• [Prompt] Restate word for word the lines of the data below, from the first through the one that has "if cond then".

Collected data

----

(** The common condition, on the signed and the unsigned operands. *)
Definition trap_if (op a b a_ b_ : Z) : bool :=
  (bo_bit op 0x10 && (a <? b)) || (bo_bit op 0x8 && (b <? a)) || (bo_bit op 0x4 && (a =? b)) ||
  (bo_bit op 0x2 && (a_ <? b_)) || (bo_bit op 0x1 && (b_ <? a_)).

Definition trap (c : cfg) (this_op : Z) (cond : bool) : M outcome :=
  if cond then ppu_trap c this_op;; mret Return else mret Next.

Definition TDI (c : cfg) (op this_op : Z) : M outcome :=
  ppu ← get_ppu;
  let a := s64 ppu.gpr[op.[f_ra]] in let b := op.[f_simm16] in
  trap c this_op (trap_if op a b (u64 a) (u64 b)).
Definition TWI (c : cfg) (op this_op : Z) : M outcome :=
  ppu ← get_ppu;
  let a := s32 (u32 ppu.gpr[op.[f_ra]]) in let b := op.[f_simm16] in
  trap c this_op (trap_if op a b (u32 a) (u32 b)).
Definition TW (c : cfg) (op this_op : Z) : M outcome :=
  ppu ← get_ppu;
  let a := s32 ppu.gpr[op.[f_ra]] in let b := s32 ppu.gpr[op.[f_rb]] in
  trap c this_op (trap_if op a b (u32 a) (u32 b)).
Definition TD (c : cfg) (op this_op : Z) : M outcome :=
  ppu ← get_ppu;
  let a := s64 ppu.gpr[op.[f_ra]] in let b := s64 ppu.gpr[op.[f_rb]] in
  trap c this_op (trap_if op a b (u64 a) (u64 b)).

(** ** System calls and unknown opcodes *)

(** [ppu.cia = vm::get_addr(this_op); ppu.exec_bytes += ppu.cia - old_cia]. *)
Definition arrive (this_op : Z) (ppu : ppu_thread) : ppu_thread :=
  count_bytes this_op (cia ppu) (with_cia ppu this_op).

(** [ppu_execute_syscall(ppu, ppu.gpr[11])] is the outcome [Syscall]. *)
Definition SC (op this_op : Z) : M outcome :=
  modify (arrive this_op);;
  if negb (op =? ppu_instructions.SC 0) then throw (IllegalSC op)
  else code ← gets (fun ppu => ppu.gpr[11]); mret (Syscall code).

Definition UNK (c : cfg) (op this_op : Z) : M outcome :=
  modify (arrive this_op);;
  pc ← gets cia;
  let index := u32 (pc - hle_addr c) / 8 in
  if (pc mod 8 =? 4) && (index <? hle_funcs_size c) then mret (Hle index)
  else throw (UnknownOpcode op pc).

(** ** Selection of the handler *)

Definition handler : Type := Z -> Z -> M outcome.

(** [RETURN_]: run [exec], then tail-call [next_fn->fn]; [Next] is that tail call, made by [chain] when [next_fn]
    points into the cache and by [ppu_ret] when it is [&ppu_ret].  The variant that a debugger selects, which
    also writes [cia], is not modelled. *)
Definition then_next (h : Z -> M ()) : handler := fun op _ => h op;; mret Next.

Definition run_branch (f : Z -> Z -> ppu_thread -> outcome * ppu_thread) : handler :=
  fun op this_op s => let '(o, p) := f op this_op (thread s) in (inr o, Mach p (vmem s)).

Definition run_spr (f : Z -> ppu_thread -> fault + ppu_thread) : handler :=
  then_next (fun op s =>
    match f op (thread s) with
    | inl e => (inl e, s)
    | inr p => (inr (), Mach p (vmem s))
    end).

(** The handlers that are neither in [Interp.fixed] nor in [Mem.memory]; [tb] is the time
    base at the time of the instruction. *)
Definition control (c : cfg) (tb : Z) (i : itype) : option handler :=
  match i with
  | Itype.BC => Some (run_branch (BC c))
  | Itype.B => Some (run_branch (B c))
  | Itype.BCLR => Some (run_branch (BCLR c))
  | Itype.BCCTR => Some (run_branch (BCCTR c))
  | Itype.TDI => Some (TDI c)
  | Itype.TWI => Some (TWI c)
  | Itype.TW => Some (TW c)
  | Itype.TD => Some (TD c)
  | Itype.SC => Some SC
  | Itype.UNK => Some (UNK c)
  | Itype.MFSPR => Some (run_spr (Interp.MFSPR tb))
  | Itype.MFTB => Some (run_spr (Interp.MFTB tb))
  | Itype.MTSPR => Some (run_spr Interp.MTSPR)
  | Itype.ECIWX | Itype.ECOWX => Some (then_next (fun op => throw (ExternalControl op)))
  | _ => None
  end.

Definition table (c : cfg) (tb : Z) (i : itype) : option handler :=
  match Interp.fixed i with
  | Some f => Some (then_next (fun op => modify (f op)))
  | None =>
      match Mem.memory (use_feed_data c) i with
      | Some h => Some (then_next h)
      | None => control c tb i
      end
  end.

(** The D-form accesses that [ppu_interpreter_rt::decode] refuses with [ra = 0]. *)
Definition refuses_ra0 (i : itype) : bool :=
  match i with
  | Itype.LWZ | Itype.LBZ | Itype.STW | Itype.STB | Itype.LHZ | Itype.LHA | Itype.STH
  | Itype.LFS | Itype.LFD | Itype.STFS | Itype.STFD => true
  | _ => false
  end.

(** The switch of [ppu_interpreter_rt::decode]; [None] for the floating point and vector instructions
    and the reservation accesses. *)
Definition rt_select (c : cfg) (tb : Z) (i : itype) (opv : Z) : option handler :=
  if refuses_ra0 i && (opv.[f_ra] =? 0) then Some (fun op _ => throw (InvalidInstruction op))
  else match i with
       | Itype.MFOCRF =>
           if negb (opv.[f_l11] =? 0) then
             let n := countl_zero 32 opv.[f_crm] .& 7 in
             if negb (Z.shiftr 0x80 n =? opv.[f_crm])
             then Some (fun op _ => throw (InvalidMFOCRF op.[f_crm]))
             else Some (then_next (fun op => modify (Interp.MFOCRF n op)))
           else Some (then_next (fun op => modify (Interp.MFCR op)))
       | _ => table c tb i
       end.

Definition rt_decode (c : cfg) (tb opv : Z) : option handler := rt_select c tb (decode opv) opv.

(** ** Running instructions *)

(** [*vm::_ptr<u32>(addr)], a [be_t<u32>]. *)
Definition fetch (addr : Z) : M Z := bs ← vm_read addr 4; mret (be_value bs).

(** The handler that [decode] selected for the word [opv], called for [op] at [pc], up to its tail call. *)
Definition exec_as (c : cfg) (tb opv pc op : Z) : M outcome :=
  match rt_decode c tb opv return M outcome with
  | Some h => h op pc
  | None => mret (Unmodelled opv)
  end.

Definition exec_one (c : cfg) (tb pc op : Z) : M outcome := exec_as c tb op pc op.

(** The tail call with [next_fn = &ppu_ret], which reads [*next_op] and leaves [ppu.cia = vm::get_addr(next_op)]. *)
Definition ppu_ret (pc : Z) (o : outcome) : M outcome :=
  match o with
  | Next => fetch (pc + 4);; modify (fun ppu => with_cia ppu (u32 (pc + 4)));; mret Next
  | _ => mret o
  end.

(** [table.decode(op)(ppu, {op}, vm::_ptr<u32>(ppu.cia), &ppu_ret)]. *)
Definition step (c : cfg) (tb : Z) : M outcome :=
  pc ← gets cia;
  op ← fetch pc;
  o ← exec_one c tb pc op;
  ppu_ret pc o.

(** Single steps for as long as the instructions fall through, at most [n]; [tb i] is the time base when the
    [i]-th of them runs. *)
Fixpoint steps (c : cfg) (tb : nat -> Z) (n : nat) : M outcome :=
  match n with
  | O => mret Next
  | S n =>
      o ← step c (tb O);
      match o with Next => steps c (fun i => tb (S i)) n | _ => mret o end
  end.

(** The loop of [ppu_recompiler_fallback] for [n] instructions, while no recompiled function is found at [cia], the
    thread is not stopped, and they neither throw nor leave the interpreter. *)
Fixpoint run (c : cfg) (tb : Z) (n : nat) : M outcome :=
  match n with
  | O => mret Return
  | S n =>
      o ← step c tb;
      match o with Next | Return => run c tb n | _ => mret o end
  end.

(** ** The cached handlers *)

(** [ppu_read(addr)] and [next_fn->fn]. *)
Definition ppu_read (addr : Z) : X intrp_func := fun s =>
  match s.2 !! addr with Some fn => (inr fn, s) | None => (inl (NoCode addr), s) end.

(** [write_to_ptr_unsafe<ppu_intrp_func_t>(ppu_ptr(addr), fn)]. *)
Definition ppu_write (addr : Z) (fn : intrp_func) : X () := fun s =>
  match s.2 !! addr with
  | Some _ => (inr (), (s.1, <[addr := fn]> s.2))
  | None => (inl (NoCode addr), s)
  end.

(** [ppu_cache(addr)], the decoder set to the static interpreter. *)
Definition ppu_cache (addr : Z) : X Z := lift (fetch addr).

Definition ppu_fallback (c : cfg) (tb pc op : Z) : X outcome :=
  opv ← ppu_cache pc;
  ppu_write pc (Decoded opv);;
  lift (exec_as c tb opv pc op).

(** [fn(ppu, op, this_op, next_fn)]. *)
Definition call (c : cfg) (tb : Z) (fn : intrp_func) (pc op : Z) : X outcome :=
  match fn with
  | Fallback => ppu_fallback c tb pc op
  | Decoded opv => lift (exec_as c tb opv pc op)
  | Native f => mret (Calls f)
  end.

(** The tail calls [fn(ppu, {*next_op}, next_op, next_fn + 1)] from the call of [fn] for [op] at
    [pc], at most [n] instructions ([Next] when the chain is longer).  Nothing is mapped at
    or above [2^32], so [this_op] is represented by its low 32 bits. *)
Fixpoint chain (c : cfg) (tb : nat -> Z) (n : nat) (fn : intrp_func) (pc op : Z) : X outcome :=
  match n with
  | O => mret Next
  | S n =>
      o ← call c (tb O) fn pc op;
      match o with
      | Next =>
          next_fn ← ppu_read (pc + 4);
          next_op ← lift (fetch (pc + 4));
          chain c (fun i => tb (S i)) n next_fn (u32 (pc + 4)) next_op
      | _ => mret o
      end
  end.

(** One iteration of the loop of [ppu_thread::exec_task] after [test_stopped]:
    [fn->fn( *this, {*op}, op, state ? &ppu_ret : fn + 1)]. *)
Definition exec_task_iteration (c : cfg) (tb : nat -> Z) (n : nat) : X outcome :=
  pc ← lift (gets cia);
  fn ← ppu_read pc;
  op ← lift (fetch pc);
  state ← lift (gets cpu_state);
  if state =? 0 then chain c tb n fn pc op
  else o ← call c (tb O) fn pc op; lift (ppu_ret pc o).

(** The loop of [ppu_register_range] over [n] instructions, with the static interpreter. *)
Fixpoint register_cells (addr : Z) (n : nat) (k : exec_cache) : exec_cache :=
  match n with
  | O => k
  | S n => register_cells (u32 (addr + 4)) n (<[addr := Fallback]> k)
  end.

----

• [Your solution]
(** The common condition, on the signed and the unsigned operands. *)
Definition trap_if (op a b a_ b_ : Z) : bool :=
  (bo_bit op 0x10 && (a <? b)) || (bo_bit op 0x8 && (b <? a)) || (bo_bit op 0x4 && (a =? b)) ||
  (bo_bit op 0x2 && (a_ <? b_)) || (bo_bit op 0x1 && (b_ <? a_)).

Definition trap (c : cfg) (this_op : Z) (cond : bool) : M outcome :=
  if cond then ppu_trap c this_op;; mret Return else mret Next.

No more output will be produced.